博客作者 canada pharmaceuticals online generic
If you are going for best contents like myself, just go to see this web page daily for the reason that it provides feature contents, thanks
博客作者 canadian pharmaceuticals online
Very great post. I just stumbled upon your weblog and wished to say that I have truly loved browsing your weblog posts. In any case I will be subscribing on your rss feed and I’m hoping you write again soon!
博客作者 medical pharmacy
We stumbled over here from a different web page and thought I should check things out. I like what I see so now i’m following you. Look forward to looking at your web page for a second time.
博客作者 online pharmacies legitimate
We’re a gaggle of volunteers and opening a new scheme in our community. Your website offered us with useful information to work on. You have performed a formidable task and our entire community will be grateful to you.
博客作者 canadian pharmaceuticals
Hello there! This blog post could not be written much better! Looking at this article reminds me of my previous roommate! He constantly kept talking about this. I’ll send this information to him. Pretty sure he’ll have a good read. Many thanks for sharing!
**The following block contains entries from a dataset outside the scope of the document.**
(* ===== verification/ReleaseControl.v ===== *)
(** * infrastructure/deployment/release_control.py

    Dry run, activation, rollback and deactivation of a release: a preflight
    over the release's descriptors and the host, the switch of two symbolic
    links around stopped and started services, and the evidence of what was done. *)

From Stdlib Require Import Ascii.
From S2P Require Import Prelude PyFloat PyMonad PyValue PyTime PyJson Sha256 PyOs Fixture.

Module ReleaseControl.

(** ** Helpers *)

Definition check (name status detail : string) (duration_ms : Z) : val :=
  VDict [("name", VStr name); ("status", VStr status); ("duration_ms", VInt duration_ms);
         ("detail", VStr (Str.take 2048 detail))].
Definition recovery_check (name status detail : string) : val :=
  VDict [("name", VStr name); ("status", VStr status); ("detail", VStr (Str.take 2048 detail))].

(** [a or b] on texts, [a and b[k1][k2]] on an optional document. *)
Definition str_or (s t : string) : string := if String.eqb s "" then t else s.
Definition and_item (d : option val) (ks : list string) : res val :=
  match d with
  | None => Ok VNone
  | Some v => if truthy v then item v ks else Ok v
  end.

Section Env.
Context `{Platform}.

(** The two places a contract is looked for, the checkout first. *)
Definition CONTRACT_ROOTS (namespace : string) : list path :=
  [Path.div (Path.div repo_root "contracts") namespace;
   Path.div (Path.of_str "/usr/local/share/liqi/contracts") namespace].

Definition utc : IO string := utc_now.
Definition load (p : path) : IO val := load_json p.
Definition digest (p : path) : IO string := sha256_file p.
博客作者 online pharmacies of canada
I really like what you guys are up too. Such clever work and reporting! Keep up the good works guys I’ve incorporated you guys to our blogroll.
博客作者 pharmacies shipping to usa
Hi just wanted to give you a quick heads up and let you know a few of the pictures aren’t loading properly. I’m not sure why but I think its a linking issue. I’ve tried it in two different internet browsers and both show the same results.
博客作者 canadian pharmaceutical companies
I blog often and I truly appreciate your information. This great article has really peaked my interest. I am going to take a note of your site and keep checking for new details about once per week. I subscribed to your RSS feed as well.
博客作者 canadian pharmacy online viagra
Definitely believe that which you stated. Your favorite reason seemed to be on the internet the easiest thing to be aware of. I say to you, I certainly get irked while people consider worries that they just don’t know about. You managed to hit the nail upon the top and defined out the whole thing without having side effect , people can take a signal. Will likely be back to get more. Thanks
博客作者 pharmacy online shopping
Hi to every single one, it’s in fact a fastidious for me to go to see this website, it consists of precious Information.
博客作者 canada pharmaceuticals online generic
Nice post. I was checking continuously this blog and I’m impressed! Very helpful info specifically the last part :) I care for such information a lot. I was seeking this particular information for a very long time. Thank you and good luck.
博客作者 AutiraVam
Concerned about [url=https://www.autism-mmc.com/childhood-autism-treatment/cord-blood-stem-cells-transplantation/]Mardaleishvili cord blood stem cells transplantation[/url] ? autism-mmc.com offers advanced [url=https://www.autism-mmc.com/types-and-causes-of-autism/symptoms-and-causes-of-autism/]symptom[/url] with stem cell therapy. Our proven methods help improve communication, behavior, and overall development. Discover how we can support your child’s progress with personalized care.
博客作者 online pharmacy busted
I was wondering if you ever thought of changing the structure of your site? Its very well written; I love what youve got to say. But maybe you could a little more in the way of content so people could connect with it better. Youve got an awful lot of text for only having one or two pictures. Maybe you could space it out better?